Va rotto lo schema che ci presentano imprese, governo, media: “non si può fermare l’economia”, bisogna “convivere con il virus”, anche a costo di sacrificare una parte della popolazione “non indispensabile allo sforzo produttivo”.
Anche se non esiste ancora un vaccino efficace, e non sarà disponibile per tutti ancora a lungo, si può battere l’epidemia. L’esempio c’è e viene da Cina, Cuba, Vietnam e altri paesi.
Persino i più prevenuti inviati mainstream in Cina, tipo Guido Santevecchi del Corriere della Sera, sono costretti a descriverlo nei dettagli e nel successo.
Per un caso positivo asintomatico, nella sperduta prefettura di Kashgar, nel deserto del Taklamakan, sono stati effettuati 4,7 milioni di tamponi, su tutta la popolazione della regione, trovando in tutto “ben” 137 positivi. Pochi giorni, problema isolato, riprende la normale vita di tutti.
Qui siamo arrivati ad appena 215.000 tamponi in un giorno, in tutta Italia, e i media sono così idioti da chiamarlo “record”, invece che misura dell’insufficienza e dell'inefficienza.

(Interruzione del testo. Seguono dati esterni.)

(** A run whose text fits: every field in terms of its records. *)
Lemma run_fields r rs maxBytes : NoDup (map seq_of (r :: rs)) -> text_size (r :: rs) <= maxBytes ->
  let o := run_of r rs maxBytes in
  op_Key o = KeyOf r /\ op_First o = r /\ op_Count o = 1 + Z.of_nat (List.length rs) /\
  op_LastSeq o = foldr Z.max (seq_of r) (map seq_of rs) /\ op_LastEnd o = foldr Z.max (time_of r) (map time_of rs) /\
  op_Shape o = shape_of r /\ op_Mergeable o = mergeable_of r /\ op_Err o = first_error (r :: rs) /\
  op_Dropped o = existsb lossy (r :: rs) /\ op_Truncated o = false /\ op_Bytes o = (if mergeable_of r then text_size (r :: rs) else 0) /\
  (forall s, s ∉ map seq_of (r :: rs) -> op_Chunks o !! s = None) /\
  (mergeable_of r = true -> List.filter loud (map_to_list (op_Chunks o)) ≡ₚ List.filter loud (map (fun x => (seq_of x, payload_of x)) (r :: rs))).
Proof.
  unfold run_of. induction rs as [|x rs IH] using rev_ind; intros Hnd Hsize.
  { rewrite start_fields. cbn. fold (text_size []). destruct (mergeable_of r); split_and!; try done; try (cbn; lia).
    all: try by (unfold first_error; cbn; destruct (String.eqb_spec (tr_Err (tw_Record r)) "") as [->|]).
    all: try by rewrite orb_false_r.
    - intros s Hs. rewrite lookup_singleton_ne; [done|set_solver].
    - intros _. by rewrite map_to_list_singleton. }
  rewrite foldl_app. cbn [foldl]. set (o := foldl _ (Start r) rs) in *.
  assert (NoDup (map seq_of (r :: rs)) /\ seq_of x ∉ map seq_of (r :: rs)) as [Hnd1 Hx].
  { revert Hnd. change (r :: rs ++ [x]) with ((r :: rs) ++ [x])%list. rewrite map_app. intros (H1 & H2 & _)%NoDup_app. split; [done|].
    intros Hin. eapply H2; [done|by left]. }
  change (r :: rs ++ [x]) with ((r :: rs) ++ [x])%list in Hsize |- *. rewrite text_size_app in Hsize |- *.
  assert (text_size [x] = Z.of_nat (String.length (payload_of x))) as Hone by (cbn; lia). rewrite Hone in Hsize |- *.
  destruct IH as (Hk & Hf & Hc & Hls & Hle & Hsh & Hm & He & Hd & Ht & Hb & Hch & Hj); [done|lia|].
  destruct (absorb_fields o x maxBytes) as (Ak & Af & Ac & Als & Ale & Ash & Am & Ae & Ad & At).
  rewrite Ak, Af, Ac, Als, Ale, Ash, Am, Ae, Ad, Hk, Hf, Hc, Hls, Hle, Hsh, Hm, He, Hd. rewrite Hm, Hb, Ht in At.
  assert (forall (a : Z) l b, foldr Z.max a (l ++ [b])%list = Z.max (foldr Z.max a l) b) as Hmax by (intros a l b; induction l as [|y l IHl]; cbn; lia).
  assert (mergeable_of r = true -> payload_of x <> "" -> op_Bytes (Absorb o x maxBytes) = text_size (r :: rs) + Z.of_nat (String.length (payload_of x)) /\
    op_Truncated (Absorb o x maxBytes) = false /\ op_Chunks (Absorb o x maxBytes) = <[seq_of x := payload_of x]> (op_Chunks o)) as Hloud.
  { intros Hmr Hne. rewrite Hmr in At. rewrite (proj2 (String.eqb_neq _ _) Hne) in At. cbn [negb orb] in At.
    destruct (Z.ltb_spec maxBytes (text_size (r :: rs) + Z.of_nat (String.length (payload_of x)))); [lia|]. by injection At. }
  assert (mergeable_of r = false \/ payload_of x = "" -> op_Bytes (Absorb o x maxBytes) = (if mergeable_of r then text_size (r :: rs) else 0) /\
    op_Truncated (Absorb o x maxBytes) = false /\ op_Chunks (Absorb o x maxBytes) = op_Chunks o) as Hquiet.
  { intros [Hq|Hq]; rewrite ?Hq; rewrite Hq in At; cbn [negb orb String.eqb] in At; rewrite ?orb_true_r in At; injection At as -> -> ->; done. }
  clear At. assert (mergeable_of r = true /\ payload_of x <> "" \/ (mergeable_of r = false \/ payload_of x = "")) as Hcase.
  { destruct (mergeable_of r), (String.eqb_spec (payload_of x) ""); auto. }
  split_and!; try done.
  - rewrite length_app. cbn. lia.
  - rewrite map_app. cbn [map]. by rewrite Hmax.
  - rewrite map_app. cbn [map]. by rewrite Hmax.
  - by rewrite first_error_snoc.
  - rewrite existsb_app. cbn. by rewrite orb_false_r.
  - destruct Hcase as [[Hm1 Hm2]|Hq]; [by apply Hloud|by apply Hquiet].
  - destruct Hcase as [[Hm1 Hm2]|Hq]; [destruct (Hloud Hm1 Hm2) as (-> & _ & _)|destruct (Hquiet Hq) as (-> & _ & _)].
    + by rewrite Hm1.
    + destruct (mergeable_of r); [|done]. destruct Hq as [?| ->]; [done|]. cbn [String.length]. lia.
  - intros s Hs. rewrite map_app in Hs. destruct Hcase as [[Hm1 Hm2]|Hq]; [destruct (Hloud Hm1 Hm2) as (_ & _ & ->)|destruct (Hquiet Hq) as (_ & _ & ->)].
    + apply not_elem_of_app in Hs as [Hs Hsx]. rewrite lookup_insert_ne; [by apply Hch|]. intros <-. apply Hsx. cbn. by left.
    + apply not_elem_of_app in Hs as [Hs _]. by apply Hch.
  - intros Hm1. rewrite map_app, List.filter_app. destruct Hcase as [[_ Hm2]|Hq]; [destruct (Hloud Hm1 Hm2) as (_ & _ & ->)|destruct (Hquiet Hq) as (_ & _ & ->)].
    + assert (loud (seq_of x, payload_of x) = true) as HL by (unfold loud; cbn; by rewrite (proj2 (String.eqb_neq _ _) Hm2)).
      etransitivity; [apply filter_perm, map_to_list_insert, Hch, Hx|].
      assert (List.filter loud (map (fun x => (seq_of x, payload_of x)) [x]) = [(seq_of x, payload_of x)]) as -> by (cbn; by rewrite HL).
      assert (List.filter loud ((seq_of x, payload_of x) :: map_to_list (op_Chunks o)) = (seq_of x, payload_of x) :: List.filter loud (map_to_list (op_Chunks o))) as -> by (cbn; by rewrite HL).
      rewrite (Hj Hm1). apply Permutation_cons_append.
    + destruct Hq as [|Hq]; [congruence|]. assert (loud (seq_of x, payload_of x) = false) as HL by (unfold loud; cbn; by rewrite Hq).
      assert (List.filter loud (map (fun x => (seq_of x, payload_of x)) [x]) = []) as -> by (cbn; by rewrite HL). by rewrite (Hj Hm1), app_nil_r.
Qed.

Dunque, isolare e battere il virus si può già ora.
Ma serve uno Stato serio, non subordinato alle esigenze del profitto privato, un soggetto davvero “pubblico” che – come in guerra, esempio spesso fatto a pene di segugio per qualificare la situazione attuale – dispone ciò che serve, senza aspettare che “il mercato” fiuti l’affare e risponda.
Bisogna testare tutta la popolazione, nel periodo di lockdown, altrimenti il blocco temporaneo di alcune attività produttive o commerciali non servirà a niente. Giusto una pausa, per poi ripiombare nell’incubo.
Cosa serve per farlo?
– Un numero altissimo di tamponi, che vanno prodotti senza attendere che “il mercato” ce li metta a disposizione a un prezzo altissimo (più forte è la domanda, più sale il prezzo, come da manuale); per questo, come in guerra, si riconvertono d’autorità alcune linee produttive nelle aziende del settore;
– un numero corrispondente di medici e infermieri, precettando anche quelli della sanità privata, per il periodo necessario; giorni, non mesi...
– reagenti e laboratori per processare quei tamponi (non sono stati potenziati, in otto mesi di pandemia, “aspettando il mercato”);
– risorse e reddito per tutti quelli che dovranno stare fermi (per giorni, non mesi).
Costa troppo? NO. Costa infinitamente meno di quanto si è già speso fin qui, infinitamente meno di quanto si è perso finora in termini di produzione, commercio, turismo, ecc.
È impossibile? Solo fin quando accetteremo di vivere e farci “consumare” da un sistema che mette il profitto di pochi davanti al benessere di tutti. Un sistema che – ormai sta diventando ogni giorno più evidente – non funziona più nemmeno per i propri scopi.
Infatti, non solo non riesce a “proteggere la salute della popolazione” – non è mai stato il suo obbiettivo, del resto – ma non riesce neanche più “a far crescere l’economia”.
Non è un problema italiano, nonostante qui ci sia forse la peggiore classe dirigente del “mondo industrializzato”. In tutta Europa, è lo stesso, e negli Usa anche peggio. Quindi è chiaramente “il sistema” a rappresentare il vero problema, non le sciocchezze di Tizio o Caio.
Quando il malessere sociale tirerà le stesse conclusioni, avremo molte più soluzioni a portata di mano... Dipende da noi.